NiMH batteries are generally safer than lithium-ion batteries. This is because lithium-ion batteries comprise elements that are highly reactive, including lithium itself.
Depending on the kinds of substances used in lithium-ion batteries, the reactivity of these batteries could differ and can lead to major accidents such as explosions or fires if something goes wrong.
Further, due to the risks of overheating due to high voltages, these batteries can prove to be hazardous. There are also several restrictions on their transportation, such as in airplanes. Several recalls of these batteries have also taken place over the years.
While lithium-ion batteries can sometimes pose a safety hazard, they are more environmentally friendly as compared to NiMH batteries. The metals used to make lithium-ion batteries are comparatively safer for landfills and can also be easily recycled.
NiMH batteries present more toxicity in this regard in terms of how they react in the environment. Leakages can further be damaging if not contained.
However, both kinds of batteries still contribute a lot to pollution in terms of their production. Their disposal impacts can be reduced if proper recycling is carried out.
Since these batteries are rechargeable, their environmental impact is still significantly lesser than single-use batteries.
Frequently Asked Questions
Which battery is better?
In terms of the details and specifications discussed through this guide, lithium-ion batteries present a more efficient solution in terms of self-discharge rate, energy density, weight and environmental impact, among others.
However, if you are looking for something more durable, affordable and safer, then NiMH batteries might be a better choice, particularly if you only need to power small appliances and devices.
Apart from that, lithium-ion batteries have been replacing NiMH batteries rapidly.
Do these batteries need special chargers?
You should ideally use special chargers for both lithium-ion and NiMH batteries to ensure compatibility without causing issues like short circuits or reduced efficiency.
Incompatible chargers can also reduce the overall lifespan much quicker as compared to original chargers.
Do these batteries have specific storage requirements?
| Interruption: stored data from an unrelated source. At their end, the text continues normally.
(* ===== verification/TcpSetup.v ===== *)
(** * Setting a stack up

    The constructor with all its refusals, the listening set, the two handles,
    and what a stack that has just been built does with an id nobody gave out. *)

From S2P Require Import Prelude Dpdk DpdkSim Packet Segment SegmentWire SeqArith TcpState TcpReceiver TcpSender TcpLive TcpSystem Scenario.

Lemma tcp_stack_new_spec pool mac ip mtu params : mac_ok mac →
  is_u16 (max_connections params) → is_u16 (p_mss params) → 41 <= default RTE_ETHER_MTU mtu <= 65521 →
  match tcp_stack_new pool mac ip mtu params with
  | inl e => ip = None ∧ e = no_ipv4_address ∨
             ip ≠ None ∧ max_connections params = 0 ∧ e = no_connection_slots ∨
             ip ≠ None ∧ max_connections params ≠ 0 ∧ p_mss params = 0 ∧ e = zero_mss
  | inr (s, conns) =>
      stack_ok s ∧ ip = Some (local_ip_ s) ∧ params_ s = params ∧ mss_ s = Z.min (p_mss params) (default RTE_ETHER_MTU mtu - 40) ∧
      listening_ s = [] ∧ receiver_taken_ s = false ∧ sender_taken_ s = false ∧
      conns = replicate (Z.to_nat (max_connections params)) new_connection
  end.
Proof.
  intros Hmac Hn Hm Hmtu. unfold tcp_stack_new. destruct ip as [a|]; [|by left].
  destruct (Z.eqb_spec (max_connections params) 0) as [E0|E0]; [right; by left|].
  set (t := default RTE_ETHER_MTU mtu) in *. clearbody t.
  change (Z.of_nat sizeof_ipv4_hdr) with 20. change (Z.of_nat sizeof_tcp_hdr) with 20.
  replace (t - 20 - 20) with (t - 40) by lia. rewrite u16_id by mlia. unfold is_u16 in *.
  destruct (Z.eqb_spec (Z.min (p_mss params) (t - 40)) 0) as [E1|E1]; [right; right; split_and!; try done; lia|].
  split_and!; try done. split; cbn; try done; lia.
Qed.

(** C32. The constructor refuses exactly a port without an address, an empty
    connection table and a zero MSS, in that order; otherwise it yields a stack
    that satisfies everything the other theorems assume, with the MSS clamped
    to the MTU less the two headers, no listener, both handles still to be
    taken, and all slots fresh.  (For MTUs the 16-bit subtraction and the frame
    length can express.) *)
Theorem tcp_stack_new_correct pool mac ip mtu params : mac_ok mac →
  is_u16 (max_connections params) → is_u16 (p_mss params) → 41 <= default RTE_ETHER_MTU mtu <= 65521 →
  match tcp_stack_new pool mac ip mtu params with
  | inl e => ip = None ∧ e = no_ipv4_address ∨
             ip ≠ None ∧ max_connections params = 0 ∧ e = no_connection_slots ∨
             ip ≠ None ∧ max_connections params ≠ 0 ∧ p_mss params = 0 ∧ e = zero_mss
  | inr (s, conns) =>
      stack_ok s ∧ ip = Some (local_ip_ s) ∧ params_ s = params ∧ mss_ s = Z.min (p_mss params) (default RTE_ETHER_MTU mtu - 40) ∧
      listening_ s = [] ∧ receiver_taken_ s = false ∧ sender_taken_ s = false ∧
      conns = replicate (Z.to_nat (max_connections params)) new_connection
  end.
Proof. apply tcp_stack_new_spec. Qed.

Lemma tcp_stack_new_correct_witness :
  tcp_stack_new 0 [2; 0; 0; 0; 0; 1] (Some 0x0a000001) (Some 1500) demo.params =
    inr (Stack 0 [2; 0; 0; 0; 0; 1] 0x0a000001 1460 demo.params [] false false, replicate 2 new_connection) ∧
  stack_ok (Stack 0 [2; 0; 0; 0; 0; 1] 0x0a000001 1460 demo.params [] false false).
Proof.
  split; [reflexivity|].
  pose proof (tcp_stack_new_correct 0 [2; 0; 0; 0; 0; 1] (Some 0x0a000001) (Some 1500) demo.params) as Hx.
  apply Hx; [|split; [discriminate|reflexivity]..|split; discriminate].
  split; [reflexivity|]. repeat constructor; unfold is_u8; lia.
Defined.

(** ** Set-up calls *)

Inductive setup_op := Listen (port : Z) | Receiver (q : option queue) | Sender (q : option queue).
#[export] Instance queue_eq_dec : EqDecision queue.
Proof. solve_decision. Defined.
#[export] Instance setup_op_eq_dec : EqDecision setup_op.
Proof. solve_decision. Defined.

Definition setup (s : tcp_stack) (op : setup_op) : dpdk_error + tcp_stack :=
  match op with
  | Listen p => listen s p
  | Receiver q => match take_receiver s q with inl e => inl e | inr (s, _) => inr s end
  | Sender q => match take_sender s q with inl e => inl e | inr (s, _) => inr s end
  end.

(** A call that throws leaves the stack alone; the trace says which did not. *)
Fixpoint setup_all (s : tcp_stack) (ops : list setup_op) : tcp_stack * list (setup_op * bool) :=
  match ops with
  | [] => (s, [])
  | op :: ops =>
    match setup s op with
    | inl _ => let '(s', tr) := setup_all s ops in (s', (op, false) :: tr)
    | inr s1 => let '(s', tr) := setup_all s1 ops in (s', (op, true) :: tr)
    end
  end.

Definition took_receiver (x : setup_op * bool) : Prop := match x with (Receiver _, true) => True | _ => False end.
Definition took_sender (x : setup_op * bool) : Prop := match x with (Sender _, true) => True | _ => False end.
#[export] Instance took_receiver_dec x : Decision (took_receiver x).
Proof. destruct x as [[] []]; simpl; apply _. Defined.
#[export] Instance took_sender_dec x : Decision (took_sender x).
Proof. destruct x as [[] []]; simpl; apply _. Defined.

Lemma listen_set_contains_spec ports p : listen_set_contains ports p = true ↔ p ∈ ports.
Proof.
  unfold listen_set_contains. rewrite existsb_exists. split.
  - intros (x & Hin & ->%Z.eqb_eq). by apply list_elem_of_In.
  - intros Hin. exists p. split; [by apply list_elem_of_In|apply Z.eqb_refl].
Qed.

(** One successful call. *)
Lemma setup_ok s op s' : setup s op = inr s' → NoDup (listening_ s) → Z.of_nat (length (listening_ s)) <= max_ports →
  NoDup (listening_ s') ∧ Z.of_nat (length (listening_ s')) <= max_ports ∧
  (∀ p, p ∈ listening_ s' ↔ p ∈ listening_ s ∨ op = Listen p) ∧
  receiver_taken_ s' = (if decide (took_receiver (op, true)) then true else receiver_taken_ s) ∧
  sender_taken_ s' = (if decide (took_sender (op, true)) then true else sender_taken_ s) ∧
  (took_receiver (op, true) → receiver_taken_ s = false) ∧ (took_sender (op, true) → sender_taken_ s = false).
Proof.
  intros Hs Hnd Hlen. destruct op as [q|q|q]; simpl in *.
  - unfold listen in Hs. destruct (listen_set_contains (listening_ s) q) eqn:Ec.
    + injection Hs as <-. apply listen_set_contains_spec in Ec. split_and!; try done. intros p. split; [by left|]. by intros [|[= <-]].
    + destruct (Z.eqb_spec (Z.of_nat (length (listening_ s))) max_ports); [done|]. injection Hs as <-. cbn.
      assert (q ∉ listening_ s) by (rewrite <- listen_set_contains_spec, Ec; done). split_and!; try done.
      * apply NoDup_app. split_and!; [done| |apply NoDup_singleton]. intros x Hx ->%list_elem_of_singleton. done.
      * rewrite length_app. simpl. lia.
      * intros p. rewrite elem_of_app, list_elem_of_singleton. naive_solver.
  - unfold take_receiver in Hs. destruct (receiver_taken_ s); [done|]. destruct q; [|done]. injection Hs as <-. cbn. split_and!; try done. naive_solver.
  - unfold take_sender in Hs. destruct (sender_taken_ s); [done|]. destruct q; [|done]. injection Hs as <-. cbn. split_and!; try done. naive_solver.
Qed.

Lemma setup_refused s p e : setup s (Listen p) = inl e → Z.of_nat (length (listening_ s)) = max_ports.
Proof. simpl. unfold listen. case_match; [done|]. case_match; [|done]. intros _. by apply Z.eqb_eq. Qed.

Lemma setup_keeps s op s' : setup s op = inr s' → Z.of_nat (length (listening_ s)) = max_ports → listening_ s' = listening_ s.
Proof.
  intros Hs Hl. destruct op as [q|q|q]; simpl in Hs.
  - unfold listen in Hs. case_match; [by injection Hs as <-|]. rewrite (proj2 (Z.eqb_eq _ _) Hl) in Hs. done.
  - unfold take_receiver in Hs. repeat case_match; simplify_eq; done.
  - unfold take_sender in Hs. repeat case_match; simplify_eq; done.
Qed.

Lemma setup_full s ops : Z.of_nat (length (listening_ s)) = max_ports → listening_ (setup_all s ops).1 = listening_ s.
Proof.
  revert s. induction ops as [|op ops IH]; intros s Hl; [done|]. simpl. destruct (setup s op) as [e|s1] eqn:Es.
  - specialize (IH s Hl). by destruct (setup_all s ops).
  - pose proof (setup_keeps s op s1 Es Hl) as Hk. specialize (IH s1 ltac:(by rewrite Hk)). destruct (setup_all s1 ops). simpl in *. congruence.
Qed.

(** Any sequence of set-up calls, refused ones included: the stack
    listens on exactly the ports whose [listen] succeeded, each once and at most
    16; a [listen] is refused only when 16 ports are taken; and however often
    they are asked for, at most one receiver and one sender are handed out. *)
Theorem setup_calls_correct s ops : NoDup (listening_ s) → Z.of_nat (length (listening_ s)) <= max_ports →
  let '(s', tr) := setup_all s ops in
  NoDup (listening_ s') ∧ Z.of_nat (length (listening_ s')) <= max_ports ∧
  (∀ p, p ∈ listening_ s' ↔ p ∈ listening_ s ∨ (Listen p, true) ∈ tr) ∧
  (∀ p, (Listen p, false) ∈ tr → Z.of_nat (length (listening_ s')) = max_ports) ∧
  (length (filter took_receiver tr) <= if receiver_taken_ s then 0 else 1)%nat ∧
  (length (filter took_sender tr) <= if sender_taken_ s then 0 else 1)%nat.
Proof.
  revert s. induction ops as [|op ops IH]; intros s Hnd Hlen.
  { simpl. split_and!; try done; [|by intros p Hx%not_elem_of_nil|lia|lia]. intros p. split; [by left|]. by intros [|Hx%not_elem_of_nil]. }
  cbn [setup_all]. destruct (setup s op) as [e|s1] eqn:Es.
  - specialize (IH s Hnd Hlen). pose proof (setup_full s ops) as Hfull. destruct (setup_all s ops) as [s' tr].
    destruct IH as (I1 & I2 & I3 & I4 & I5 & I6). split_and!; try done.
    + intros p. rewrite I3, elem_of_cons. naive_solver.
    + intros p [[= <-]|Hin]%elem_of_cons; [|by eapply I4]. pose proof (setup_refused _ _ _ Es) as Hr. specialize (Hfull Hr). simpl in Hfull. by rewrite Hfull.
    + rewrite filter_cons_False; [done|]. destruct op; intros [].
    + rewrite filter_cons_False; [done|]. destruct op; intros [].
  - destruct (setup_ok s op s1 Es Hnd Hlen) as (N1 & L1 & M1 & R1 & S1 & R0 & S0). specialize (IH s1 N1 L1).
    destruct (setup_all s1 ops) as [s' tr]. destruct IH as (I1 & I2 & I3 & I4 & I5 & I6). split_and!; try done.
    + intros p. rewrite I3, M1, elem_of_cons. naive_solver.
    + intros p [[= <-]|Hin]%elem_of_cons. by eapply I4.
    + rewrite R1 in I5. rewrite filter_cons. destruct (decide (took_receiver (op, true))) as [Ht|]; [|done]. rewrite (R0 Ht). simpl. lia.
    + rewrite S1 in I6. rewrite filter_cons. destruct (decide (took_sender (op, true))) as [Ht|]; [|done]. rewrite (S0 Ht). simpl. lia.
Qed.

(** Two listens, a null queue, and the receiver asked for twice. *)
Lemma setup_calls_correct_witness :
  let ops := [Listen 80; Listen 80; Receiver None; Receiver (Some demo.control_txq); Receiver (Some demo.data_txq)] in
  let s := Stack 0 [] 0 1460 demo.params [] false false in
  listening_ (setup_all s ops).1 = [80] ∧ (length (filter took_receiver (setup_all s ops).2) <= 1)%nat.
Proof.
  intros ops s. split; [reflexivity|]. pose proof (setup_calls_correct s ops) as Hx.
  destruct (setup_all s ops) as [s' tr]. apply Hx; [constructor|discriminate].
Defined.

(** ** An id nobody gave out *)

Section null_id.
Context {E : Type} `{DpdkOps E} `{!DpdkLaws E} `{!DpdkAccount E} `{!DpdkWire E}.
Context (stack : tcp_stack) (data_txq : queue).

Definition null_id : conn_id := {| cid_slot := 0; cid_generation := 0 |}.

(** A value-initialized [conn_id] is valid on a new stack: slot 0
    has never been used, its generation is the 0 it was constructed with, so
    [lookup] accepts the id, [sendable] answers true, and [close] sends a FIN
    from port 0 to 0.0.0.0:0. *)
Theorem value_initialized_id_is_valid (w : E) : stack_ok stack →
  let conns := replicate (Z.to_nat (max_connections (params_ stack))) new_connection in
  lookup stack conns null_id = Some 0 ∧ sendable stack conns null_id = true ∧
  ∀ ready, means stack data_txq ready → ready 1%nat w →
    ∃ m, wire (q_port data_txq) (q_id data_txq) (close stack data_txq conns null_id w).2 =
           wire (q_port data_txq) (q_id data_txq) w ++ [m] ∧
         m_data m = frame {| src_mac := local_mac_ stack; dst_mac := [0; 0; 0; 0; 0; 0]; src_ip := local_ip_ stack; dst_ip := 0;
                             src_port := 0; dst_port := 0 |} 0 0 (Z.lor RTE_TCP_FIN_FLAG RTE_TCP_ACK_FLAG)
                      (receive_window (params_ stack)) [] 0.
Proof using All.
  intros Hcfg conns. pose proof (ck_n _ Hcfg) as Hn.
  assert (Hc : conn_at conns 0 = new_connection) by (apply lookup_total_replicate_2; simpl; lia).
  assert (El : lookup stack conns null_id = Some 0).
  { unfold lookup. cbn [null_id cid_slot cid_generation]. rewrite Hc. rewrite (proj2 (Z.leb_gt _ _)) by lia. reflexivity. }
  split; [done|]. split; [unfold sendable; by rewrite El, Hc|]. intros ready Hm Hr.
  destruct (close_sends_fin stack data_txq ready Hm 0 conns null_id 0 w El) as (m & Hw & Hd); rewrite ?Hc in *; try done;
    [apply Hcfg|split; [done|]; apply Forall_replicate; unfold is_u8; lia|pose proof (ck_mss _ Hcfg); lia|]. by exists m.
Qed.
End null_id.

Section null_run.
#[local] Existing Instances sim.ops sim.laws sim.account sim.wires.

Lemma demo_ok : stack_ok demo.stack.
Proof. split; cbn; [lia|lia|lia|]. split; [reflexivity|]. repeat constructor; unfold is_u8; lia. Qed.

Lemma value_initialized_id_is_valid_witness :
  sendable demo.stack demo.conns null_id = true ∧
  ∃ m, wire 0 1 (close demo.stack demo.data_txq demo.conns null_id (sim.start 64 2048)).2 = [m].
Proof.
  destruct (value_initialized_id_is_valid demo.stack demo.data_txq (sim.start 64 2048) demo_ok) as (_ & Hs & Hf).
  split; [exact Hs|]. destruct (Hf sim_ready) as (m & Hw & _); [apply sim_means; cbn; lia|split; cbn; [lia|split; [reflexivity|lia]]|].
  exists m. exact Hw.
Defined.
End null_run.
When it comes to these batteries (or any battery), you should ensure that the external temperature, humidity levels and storage container are all suitable for the batteries.
Extremely cold or hot temperatures and high levels of humidity can reduce the efficiency of these batteries. Further, since lithium-ion has several reactive elements, you should take care of their safety throughout the storage period.
You must also keep them with a partial charge without completely discharging or overcharging either of these batteries.
Can I use these batteries to replace single-use batteries in devices?
In most cases, you should be able to replace your single-use batteries with NiMH batteries since they not only have a low voltage output but also tend to come in standard sizes.
Lithium-ion batteries may not entirely be suitable for replacement due to their higher output and different sizes.
In either case, you should check the device guide to confirm these details.